The episode featured multiple cultural references. Cyril asks Archer if he'll get to learn karate. Archer replies that karate is the Dane Cook of martial arts. Archer explains that ISIS agents get trained by a former member of Mossad to use Krav Maga, an eclectic hand-to-hand combat system developed in Israel.

After Trinette is accidentally poisoned by Cyril, Archer argues his point of reasoning by introducing "Chekhov's Gun." It is believed that Chekhov once stated that if a gun is introduced in the first act, then we should expect it to go off in the last act. Thus, inviting Woodhouse to comment that Archer's reference was woefully esoteric.

While Archer and Cyril are being shot at by an unknown vehicle behind them, Archer refers to Cyril as "Rain Man," a 1988 drama film starring Tom Cruise and Dustin Hoffman. Cyril believes that Archer is calling himself a better spy than James Bond from the James Bond film series, to which Archer pronounces "I don’t like to invite that comparison but... yeah, basically." Several critics have noted satirical comparisons between Archer and the Bond films. Reed, himself, based the Archer character on Bond, perceiving Bond as misogynistic and racist.

==Reception==

"'Training Day' was a prime example of how ridiculously rapid-fire the conversations can get. Archer's oddly specific "hypothetical" situation to explain his underwear gun was particularly great."
— Annie Wu, TV Squad

In its original broadcast on FX, "Training Day" was watched by 1.8 million viewers, according to Nielsen ratings. 1.2 million of these viewers were aged between the ages of 18 and 49, the core demographic for Archer. A re-airing of the pilot episode "Mole Hunt" preceded it and attracted a slightly lower number of viewers, with 1.4 million viewers, only 950,000 being between 18 and 49.

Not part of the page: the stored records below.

(* ===== verification/Scrub.v ===== *)
(** * The scrubber object and its sysfs interface (block/scrub.c)

    [disk_scrubber] is the per-disk scrubber object of include/linux/scrub.h.
    Every sysfs attribute is a [scrub_sysfs_entry] with its show and store
    handlers; [scrub_attr_show] and [scrub_attr_store] dispatch to them under
    [sysfs_lock], so one call is one atomic step.  The end of the file models
    the life cycle: registration with the disk, and unregistration. *)
From S2P Require Import Prelude Vsprintf.

(** ** The disk (include/linux/genhd.h), as far as the scrubber reads it *)

Record gendisk := mk_gendisk {
  gd_name : string;
  gd_major : Z;
  gd_queue : bool;      (** whether a request queue is attached *)
  nr_sects : Z;         (** [part0.nr_sects], in 512-byte sectors *)
}.

Definition get_capacity (d : gendisk) : Z := nr_sects d.

(** ** The scrubber object (struct disk_scrubber, include/linux/scrub.h)

    The pointers to the task, the disk, the kobject and the mutex are not
    data; [idle] is written by no code. *)
Record disk_scrubber := mk_disk_scrubber {
  disk_name : string;
  reqbound : Z;
  strategy : string;
  priority : string;
  segsize : Z;
  regsize : Z;
  state : Z;
  threads : Z;
  dpo : Z;
  vrprotect : Z;
  verbose : Z;
  timed : Z;
  ttime_ms : Z;
  resptime_us : Z;
  reqcount : Z;
  spoint : Z;
  scount : Z;
  delayms : Z;
}.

"Training Day" received generally positive reviews from television critics. Annie Wu applauded the episode in her review for TV Squad. Wu dispensed that the best part was the writing, and acted as "a prime example of how ridiculously rapid-fire the conversations can get." She singled out the scene where Archer gives an "oddly specific" situation as to when he would utilize a gun hidden in his underwear. Wu opined that she "loved" Jessica Walter's performance as Malory, declaring that she "wins this episode" with lines such as "Immigrants! That's how they do, y'know. Just drive around, listening to raps and shooting all the jobs."

Brian Zoromski of IGN rewarded the episode a 9.0 out of 10, signifying it as "Outstanding." Zoromski called the voice cast "absolutely excellent," writing that H. Jon Benjamin's delivery as Archer was "brilliantly over-the-top, from his drunken outburst and almost-accidental stopping of a terrorist, to his education of all things spy-related," and noted that both the series satirical themes and character development were "alternately obvious and subtle" and "Archer's biggest strength." Salon.com's Heather Havrilesky called the exchange between Archer and Cyril concerning the latter's martial arts training a "[zinger that flies] by pretty quickly."